# Ozark Miniatures



## rsmproductions (Jan 5, 2008)

Greetings all, 

I have read about many of you using Ozark Miniatures for scale lumber, details for buildings, and details for locomotives and rolling stock. I also see that they are a proud sponsor of MLS with an advertisement. 

But after visiting their website and trying to register a new account, or look at some of the online stuff...how do you get a hold of them. I've tried registering online, and when that didn't work I attempted to send them an email...that didn't work. I even tried calling direct their number as listed on the website 1:00 PM California time and just a stock answering machine with computer generated greeting...no business greeting, etc. 

Those of you that do order through them what is the secret?? 

Thanks for any suggestions. 

Richard


----------



## jimtyp (Jan 2, 2008)

The first time I got the generic answering machine I figured I called the wrong number  If you leave a message they should get back to you by the next business day. 

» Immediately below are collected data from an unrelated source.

(** ** C3: one column more *)

(** C3 as stated fails: with the required type met and the optional list
    used up, one more column of a type that is not in the list still
    validates. *)
Lemma extra_column_past_optional_list_validates :
  validateRoles
    (Some (sample_message [sample_column "string" None None;
                           sample_column "number" None None] []))
    ["string"] (OptList ["number"])
  = Normal true
  ∧ ("date" ∉ ["number"])
  ∧ validateRoles
      (Some (sample_message [sample_column "string" None None;
                             sample_column "number" None None;
                             sample_column "date" None None] []))
      ["string"] (OptList ["number"])
    = Normal true.
Proof.
  split_and!; [reflexivity| |reflexivity].
  intros Hin. apply list_elem_of_singleton in Hin. discriminate.
Qed.

(** C3, amended: when [validateRoles] returns true for a list of optional
    types, one more column of a type that is not in the list makes it
    return false if the column lands within the list, that is if the
    message had fewer columns than there are expected and optional
    types; past the end of the list it is not compared and the result
    stays true. *)
Theorem extra_column_flips_within_optional_list
    (m m' : VAMessage) (expectedTypes ts : list string) (extra : VAColumn.t) :
  validateRoles (Some m) expectedTypes (OptList ts) = Normal true →
  VAColumn.type extra ∉ ts →
  columns m' = columns m ++ [extra] →
  validateRoles (Some m') expectedTypes (OptList ts)
  = Normal (bool_decide (length expectedTypes + length ts ≤ length (columns m))).
Proof.
  unfold validateRoles. intros Hm Hextra ->.
  set (cols := columns m) in *. set (e := length expectedTypes) in *.
  rewrite length_app. simpl.
  destruct (Nat.ltb_spec (length cols) e) as [|He]; [done|].
  destruct (Nat.ltb_spec (length cols + 1) e) as [|_]; [lia|].
  destruct (Nat.ltb_spec e (length cols + 1)) as [_|]; [|lia].
  (* the required types *)
  destruct (for_count e 0 _) as [|b|] eqn:Hreq in Hm; [|exfalso|done].
  2: { injection Hm as ->.
       exact (type_checks_not_true cols (λ c, c) (λ c, expectedTypes !! c)
                e 0 Hreq). }
  pose proof (proj1 (type_checks_Next cols (λ c, c) (λ c, expectedTypes !! c)
                       e 0) Hreq) as Hreq'.
  assert (for_count e 0 (λ c, type_differs (cols ++ [extra]) c
            (expectedTypes !! c) (Return false)) = Next) as ->.
  { apply (proj2 (type_checks_Next _ (λ c, c) (λ c, expectedTypes !! c) e 0)).
    intros j Hj. destruct (Hreq' j Hj) as (col & Hcol & Hty).
    exists col. split; [|done]. rewrite lookup_app_l; [done|lia]. }
  (* the optional types *)
  assert (∀ i, i < Nat.min (length cols - e) (length ts) →
               ∃ col, cols !! (e + i) = Some col
                      ∧ Some (VAColumn.type col) = ts !! i) as Hopt.
  { destruct (Nat.ltb_spec e (length cols)) as [Hlt|]; [|intros; lia].
    destruct (for_count _ 0 _) as [|b|] eqn:Hopt in Hm; [|exfalso|done].
    2: { injection Hm as ->.
         exact (type_checks_not_true cols (λ i, e + i) (λ i, ts !! i)
                  _ 0 Hopt). }
    pose proof (proj1 (type_checks_Next cols (λ i, e + i) (λ i, ts !! i) _ 0)
                  Hopt) as Hopt'.
    intros i Hi. apply Hopt'. lia. }
  clear Hm. case_bool_decide as Hlen.
  - assert (for_count (Nat.min (length cols + 1 - e) (length ts)) 0
              (λ i, type_differs (cols ++ [extra]) (e + i) (ts !! i)
                      (Return false)) = Next) as ->; [|done].
    apply (proj2 (type_checks_Next _ (λ i, e + i) (λ i, ts !! i) _ 0)).
    intros i Hi. destruct (Hopt i) as (col & Hcol & Hty); [lia|].
    exists col. split; [|done]. rewrite lookup_app_l; [done|lia].
  - destruct (type_checks_result (cols ++ [extra]) (λ i, e + i) (λ i, ts !! i)
                (Nat.min (length cols + 1 - e) (length ts)) 0) as [Hn|Hf].
    + intros i Hi. apply lookup_lt_is_Some_2. rewrite length_app. simpl. lia.
    + exfalso.
      pose proof (proj1 (type_checks_Next _ (λ i, e + i) (λ i, ts !! i) _ 0)
                    Hn) as Hn'.
      destruct (Hn' (length cols - e)) as (col & Hcol & Hty); [lia|].
      replace (e + (length cols - e)) with (length cols) in Hcol by lia.
      rewrite list_lookup_middle in Hcol by done. injection Hcol as <-.
      apply Hextra, list_elem_of_lookup. eauto.
    + simpl in Hf. by rewrite Hf.
Qed.

Lemma extra_column_flips_within_optional_list_witness :
  validateRoles
    (Some (sample_message [sample_column "string" None None;
                           sample_column "date" None None] []))
    ["string"] (OptList ["number"])
  = Normal false.
Proof.
  apply (extra_column_flips_within_optional_list
           (sample_message [sample_column "string" None None] [])
           (sample_message [sample_column "string" None None;
                            sample_column "date" None None] [])
           ["string"] ["number"] (sample_column "date" None None)).
  - reflexivity.
  - simpl. intros Hin. apply list_elem_of_singleton in Hin. discriminate.
  - reflexivity.
Defined.

(** ** C4: the timer handle is shared *)

(** C4 as stated fails: after two [setupResizeListener] calls, the timer
    the first call's listener has set is cancelled by the second call's
    listener handling the same raw resize. *)
Lemma second_listener_cancels_first_timer :
  (mkTimer 1 25 0
   ∈ timers (resize_listener 0 (run [Setup 7; Setup 8] initial)))
  ∧ (timer_event (mkTimer 1 25 0) ≠ 1)
  ∧ (mkTimer 1 25 0
     ∉ timers (resize_listener 1
                 (resize_listener 0 (run [Setup 7; Setup 8] initial)))).
Proof.
  split_and!.
  - vm_compute. apply list_elem_of_singleton. reflexivity.
  - discriminate.
  - vm_compute. intros Hin. apply list_elem_of_singleton in Hin. discriminate.
Qed.

(** C4, amended: the timer handle is one variable of the module, shared
    by the listeners of all [setupResizeListener] calls: whenever it
    names a pending timer, one the host has handed out, the listener of
    any call handling a raw resize cancels that timer, whichever call's
    listener had set it, and makes the handle name its own. *)
Theorem timer_handle_is_shared (w : Window) (ev : nat) (t : Timer) :
  t ∈ timers w → timer_id t < next_timer w →
  _timeoutID w = Some (timer_id t) →
  (t ∉ timers (resize_listener ev w))
  ∧ _timeoutID (resize_listener ev w) = Some (next_timer w)
  ∧ (mkTimer (next_timer w) (now w + 25) ev ∈ timers (resize_listener ev w)).
Proof.
  intros Ht Hfresh Hid.
  rewrite resize_listener_timers, Hid. split_and!.
  - intros [Hold|Hnew]%elem_of_app.
    + by apply list_elem_of_filter in Hold as [? _].
    + apply list_elem_of_singleton in Hnew as ->. simpl in Hfresh. lia.
  - apply resize_listener_frame.
  - apply elem_of_app. right. by apply list_elem_of_singleton.
Qed.

Lemma timer_handle_is_shared_witness :
  mkTimer 1 25 0
  ∉ timers (resize_listener 1
              (resize_listener 0 (run [Setup 7; Setup 8] initial))).
Proof.
  apply (timer_handle_is_shared
           (resize_listener 0 (run [Setup 7; Setup 8] initial))
           1 (mkTimer 1 25 0)).
  - vm_compute. apply list_elem_of_singleton. reflexivity.
  - vm_compute. lia.
  - reflexivity.
Defined.
(** * The ADR-Manager store (src/plugins/store.js)

    A shallow embedding of the Vue store that holds the global state of the
    ADR-Manager: the added repositories, the record being edited and the
    editing mode, together with the snapshot kept in the browser's local
    storage.

    Objects are mutable and compared by reference in the source
    ([includes], [===], [==] on objects), so repositories and records live
    in two heaps indexed by locations, and the store, the repositories'
    lists and the callers' arguments hold locations.  Every method is a
    computation that takes the whole state and gives back a completion
    (a normal result or a thrown exception) and the state it leaves.

    What the model takes for granted:
    - a repository has a [fullName] and an [activeBranch] that are strings
      and an [adrs] that is an array of objects; no array is shared by two
      objects;
    - the [id] of a record is an integer that a JavaScript number holds;
      [Math.max] is exact and the sum [Math.max(...) + 1] is rounded as a
      double is; numbers stay in the range where [toString] writes every
      digit;
    - the text kept in the local storage under [addedRepositories] is the
      text of an array of repositories, as the store writes it, and is
      represented by the tree it denotes; on a text that is not JSON, or
      not an array, [reload] throws, and such a storage is outside the
      model;
    - the listeners of the two events are not part of the store: an
      emitted event is appended to a log;
    - a location that holds no object reads as an object without
      properties; JavaScript has no such reference, and the states the
      examples run on have none. *)

From Stdlib Require Import ZArith List Bool Ascii String DecimalString.
From stdpp Require Import gmap strings list fin_maps.

Local Open Scope string_scope.
Local Open Scope list_scope.
Local Open Scope Z_scope.

(** ** Data model *)

(** An own property of a JavaScript object: not there at all, there and
    holding [undefined], or there and holding a value.  [_.has] and
    [JSON.stringify] tell the three apart. *)
Inductive property (A : Type) : Type :=
  | Missing
  | Undefined
  | Holds (a : A).
Arguments Missing {A}.
Arguments Undefined {A}.
Arguments Holds {A} a.

(** [_.has(obj, key)]: the key is an own property, whatever it holds. *)
Definition has {A} (p : property A) : bool :=
  match p with Missing => false | _ => true end.

(** Reading a property: [None] stands for [undefined]. *)
Definition read {A} (p : property A) : option A :=
  match p with Holds a => Some a | _ => None end.

Definition loc := positive.

(** An architectural decision record as the store sees it. *)
Record ADR := mkADR {
  originalMd : property string;
  editedMd : property string;
  id : Z;
  path : property string
}.

(** A repository; [addedAdrs] and [deletedAdrs] are created on demand. *)
Record Repository := mkRepository {
  fullName : string;
  activeBranch : string;
  adrs : list loc;
  addedAdrs : option (list loc);
  deletedAdrs : option (list loc)
}.
(** * A shallow embedding of [bot/bot.js] (class [Bot], the messaging session
    manager) and the properties of its notification handlers.

    Conventions of the embedding:
    - JS objects used as maps ([this.myConversations]) are [gmap string _];
      conversation ids are service-generated identifiers, never names of
      [Object.prototype] members.
    - [undefined] is [None]; an object literal [{}] is the record with every
      field [None].
    - The per-batch [respond] object is an association list in insertion
      order, which is the order [Object.keys] enumerates its keys in (the keys
      all contain ["-"], hence none is an array index).
    - Calls into the transport (the [Agent] base class), emitted events and
      log lines are recorded, in program order, in a trace of [Effect]s.  The
      completion callbacks passed to the transport are separate definitions
      named [<method>_callback].
    - A handler runs in the monad [M]: it reads and writes the [Bot], appends
      to the trace, and either returns or throws; what was mutated and traced
      before a [throw] stays.
    - Numbers that are sequence numbers are [N]; the reconnect delays are
      binary64 floats, as in JS.
    - The timeouts set with [setTimeout] live in the [Runtime], beside the
      bot: each is an object of its own, pending until it fires or
      [clearTimeout] is called on it, whatever [this._retryConnection] holds
      by then. *)

From Stdlib Require Import PrimFloat FloatOps SpecFloat QArith Qabs.
From stdpp Require Import gmap strings list pretty.

Local Open Scope string_scope.
Local Open Scope list_scope.

(** ** Wire data *)

Record Participant := {
  participant_id : string;
  participant_role : option string
}.
(** * Audit-log API: ingestion-to-lifecycle pipeline

    A shallow embedding of the Go sources of the audit-log service
    (repositories, ingestion service, HTTP handlers, live hub, workers and
    rate-limit middleware) together with the properties of its
    specification.

    Conventions.
    - A Go [string] is a [string]; a Go [int]/[int64] is a [Z] (wrap-around is
      written out where the code computes with it); [time.Time] is a [Z]
      counting nanoseconds from the zero instant, so that [IsZero] is a
      comparison with [0].
    - A Go function returning [(T, error)] returns a [result T]; a function
      returning only [error] returns a [result unit].
    - A Go map is a [gmap]; the primary-store table is the list of its rows.
    - Calls that leave the process (primary store, broker, object store,
      pub/sub) act on a [World]; whether such a call fails is decided by an
      environment indexed by the number of calls made so far, and every call
      is appended to the world's trace. *)

From stdpp Require Import gmap strings list fin_maps pretty.
From Stdlib Require Import ZArith Lia Ascii.
From Stdlib Require DecimalString DecimalZ DecimalPos.

#[local] Open Scope string_scope.
#[local] Open Scope list_scope.
#[local] Open Scope Z_scope.

(** ** Go errors and results *)

Inductive error :=
| New (msg : string)
| Errorf (msg : string) (cause : error).

#[global] Instance error_eq_dec : EqDecision error.
Proof. solve_decision. Defined.

Inductive result (A : Type) :=
| Ok (a : A)
| Err (e : error).
Arguments Ok {A} a.
Arguments Err {A} e.

Definition is_ok {A} (r : result A) : bool :=
  match r with Ok _ => true | Err _ => false end.

Definition is_err {A} (r : result A) : bool := negb (is_ok r).

(** [s != ""] *)
Definition nonempty (s : string) : bool := negb (String.eqb s "").

(** ** package time *)
Module time.

Definition Time := Z.
Definition Duration := Z.

Definition Nanosecond : Duration := 1.
Definition Second : Duration := 1000000000.
Definition Minute : Duration := 60 * Second.
Definition Hour : Duration := 60 * Minute.

Definition minDuration : Duration := - 2 ^ 63.
Definition maxDuration : Duration := 2 ^ 63 - 1.

Definition IsZero (t : Time) : bool := (t =? 0)%Z.
Definition After (t u : Time) : bool := (u <? t)%Z.
Definition Before (t u : Time) : bool := (t <? u)%Z.
(** ** The canonical Property (the shape of the [mockProperties] literals
       and of the object built by [convertDbPropertyToAppProperty]) *)

Inductive PropertyType := house | apartment | studio | villa | room.

Inductive Status := available | rented | maintenance.

Definition propertyType_string (t : PropertyType) : string :=
  match t with
  | house => "house"
  | apartment => "apartment"
  | studio => "studio"
  | villa => "villa"
  | room => "room"
  end.

Definition status_string (s : Status) : string :=
  match s with
  | available => "available"
  | rented => "rented"
  | maintenance => "maintenance"
  end.

Record Location := {
  address : string;
  city : string;
  district : string;
  neighborhood : string
}.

It looks like they are having website issues as clicking "add to cart" throws a database error. So I'd leave a message and they should get back to you by Monday.


----------



## rsmproductions (Jan 5, 2008)

Yeah, the gal called right back which I was appreciative. And yes, they are having web site issues. She said to be patient for about a week and it should up and running again. 

Richard


----------



## Reylroad (Mar 9, 2008)

Hi rsmproductions, 

Ozark Miniatures is a entire family operation. I had the same problem when I first began dealing directly with them. However, once you get through, they are fantastic people to deal with. And, yes, they sometimes have problems with their site, but like I said, I only had problems once and when I told them about it, they took care of the problem. 

By the way, I'm originally from your neck of the woods - Visalia. 

Tom Rey 
San Diego


----------



## Matt Vogt (Jan 2, 2008)

It's not _really_ necessary to order direct. I've had great experiences ordering way too Ozark merchandise much through with California and Oregon Coast Railway :http://www.cocry.com/ They carry a good selection, and sell it to you below retail.


----------



## altterrain (Jan 2, 2008)

I have ordered from them directly online a couple of times and its worked well for me. Ridge Road Station also carries most of their line. 

-Brian


----------



## Raymond Lam (Jan 2, 2008)

Does anyone know what's happened to California and Oregon Coast Railway?? 

http://www.cocry.com/ 

I placed my order about a week ago and have received no reply so far. I checked its website again but it seems it has become another business website. 
Did I miss something?? 

Raymond


----------



## Semper Vaporo (Jan 2, 2008)

Looks like they didn't renew their address or they been whacked. I tried my old bookmark and get a BUNCH of wildly opening windows that my browser won't fill unless I type my browser's password... which I won't do.


----------



## SteveC (Jan 2, 2008)

Well something doesn't seem quite right. /DesktopModules/NTForums/themes/mls/emoticons/hehe.gif

I mean, I know that time flies when you're having fun, however, I'd not realized that we'd already reached "2018"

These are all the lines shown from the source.